From Paris to the Alps, Tellico will play a variety of stages with the highlight being the largest bluegrass festival in Europe, the La Roche Bluegrass Festival in La Roche-sur-Foron. There, Mary Lucey Cardine (Biscuit Burners, Uncle Earl) will join them on vocals and banjo.
“I’m excited to bring Tellico to Europe for the first time. I want to learn and absorb as much as I can and lay the groundwork for a return trip in 2020,” says Hinkle. “We have a great band with which to explore and I hope that we all grow and come back with new ideas for our music and for ourselves.”
Follow Tellico’s European trip HERE, and listen to their latest album, Woven Waters, HERE.
About Tellico
With vivid storytelling, vibrant musicianship and arresting honesty, Asheville, North Carolina’s Tellico explores the beauty of songcraft through the lens of the Appalachian stringband tradition. Tellico features the singing and songwriting of Anya Hinkle, originally from the mountains of southwest Virginia, steeped in the tones of bluegrass and folk but seasoned by travels across the world and back. Tellico’s most recent album Woven Waters (Organic Records), produced by Irish guitar legend John Doyle (Transatlantic Sessions, Joan Baez, Tim O’Brien), was #9 on WNCW’s Top 100 Albums of 2018.

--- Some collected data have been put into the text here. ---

#[export] Instance words_pq_laws : PqLaws words_pq.
Proof.
  constructor. intros l Hl Hne. cbn [parse_dsn words_pq]. do 2 f_equal.
  induction Hl as [|[k v] l [Hk Hv] Hl IH]; [done|]. cbn [fst snd] in *.
  destruct (word_plain k v Hk Hv) as [Hp Hr]. destruct l as [|kv l].
  - cbn [settings_text]. destruct (split_word _ "" Hp) as [_ ->]. cbn. by rewrite Hr.
  - assert (Ht : settings_text ((k, v) :: kv :: l) =
      (k +:+ "=" +:+ v) +:+ String " "%char (settings_text (kv :: l))).
    { cbn [settings_text]. rewrite !string_append_assoc. by rewrite !string_cons_append. }
    rewrite Ht. destruct (split_word _ (settings_text (kv :: l)) Hp) as [-> _].
    cbn [fmap list_fmap]. rewrite Hr. by rewrite IH.
Qed.

Definition db0 : DatabaseConfig := {|
  db_Host := "localhost"; db_Port := 5432; db_User := "mpiper"; db_Password := "s3cret";
  db_Name := "media"; db_SSLMode := "disable" |}.

Lemma dsn_roundtrip_witness :
  ∃ m, parse_dsn (dsn_text db0) = Ok m ∧ m !! "port" = Some "5432".
Proof.
  destruct (dsn_roundtrip db0) as (m & H & _ & Hp & _); [by repeat constructor|].
  exists m. split; [exact H|exact Hp].
Defined.

Definition db_blank : DatabaseConfig := {|
  db_Host := "localhost"; db_Port := 5432; db_User := "mpiper";
  db_Password := "s3cret host=elsewhere"; db_Name := "media"; db_SSLMode := "disable" |}.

Hinkle has toured nationally and internationally for over a decade and has become a notable songwriter. Her song “Courage for the Morning” off Tellico’s new album was #1 on the Folk DJ charts in November 2018, and her song “Ballad of Zona Abston” was the winner of the MerleFest Chris Austin Songwriting Competition and a finalist in the Hazel Dickens Song Contest and in 2019. Her song “Ever What They Say” off of Tellico’s freshman effort Relics and Roses was included in the prestigious Songwriter Showcase at the 2016 conference of the International Bluegrass Music Association. No Depression writes, “Tellico reminds us we cannot abandon our own humanity, even when others try to grind it out of us.”